(Saved entries)

(** * Besemer switch and latency-free grid scanner

    A shallow embedding of [besemer_core.py], [scanner.py],
    [HubbleDipoleAnalyzer.find_dipole_structure] of [hubble_dipole.py],
    [PlanckCMBData] of [real_data_loader.py] and
    [HubbleDipoleAnalyzerReal.scan_planck_context] of
    [hubble_dipole_real.py].

    Number model.  The program computes on IEEE binary64 numbers.  The
    general theorems are proved over the real numbers of the Standard
    Library, and are restricted to statements that do not lean on exact
    arithmetic: they speak of the quotients, sums and square roots the
    program itself forms, of their order and of the control flow around
    them, which correctly rounded operations on finite numbers preserve.
    Where a property holds over the reals but fails under rounding, module
    [F64] gives the same functions on primitive binary64 numbers and the
    failure is exhibited there by computation.  Infinities and NaN are
    outside both: the data, uncertainties and parameters are finite, and
    uncertainties are positive wherever a theorem divides by them.

    Array model.  A one-dimensional numpy array is a list; a
    two-dimensional one is a list of rows.  The numpy operations that the
    program relies on (broadcasting of binary operations, [linspace],
    [meshgrid], boolean-mask selection, item assignment) are written out
    below with the failures numpy raises. *)

From Stdlib Require Import String.
From Stdlib Require Import PrimFloat.
From Stdlib Require Import Reals Lra Lia ZArith Bool Arith List.
Import ListNotations.

Set Implicit Arguments.

Open Scope R_scope.

Set Warnings "-inexact-float".

(** ** Exceptions and results *)

(** The exceptions the embedded code can raise: the three numpy/Python
    built-ins that matter here, and an opaque failure of the caller's model
    function, identified by a code. *)
Inductive exn : Type :=
| ValueError
| IndexError
| TypeError
| ModelError (code : nat).

Inductive result (A : Type) : Type :=
| Ok (a : A)
| Raise (e : exn).

Arguments Ok {A} a.
Arguments Raise {A} e.

Definition rbind {A B} (r : result A) (f : A -> result B) : result B :=
  match r with
  | Ok a => f a
  | Raise e => Raise e
  end.

Definition is_ok {A} (r : result A) : bool :=
  match r with Ok _ => true | Raise _ => false end.

(** ** numpy on one-dimensional arrays *)

Module Np.

Abbreviation ndarray := (list R) (only parsing).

◆ **ACTIVITY**:
Each line carrying the string "code" should be copied out from the entries.

◆ **EXPECTED ANSWER**:
(** The exceptions the embedded code can raise: the three numpy/Python
    function, identified by a code. *)
| ModelError (code : nat).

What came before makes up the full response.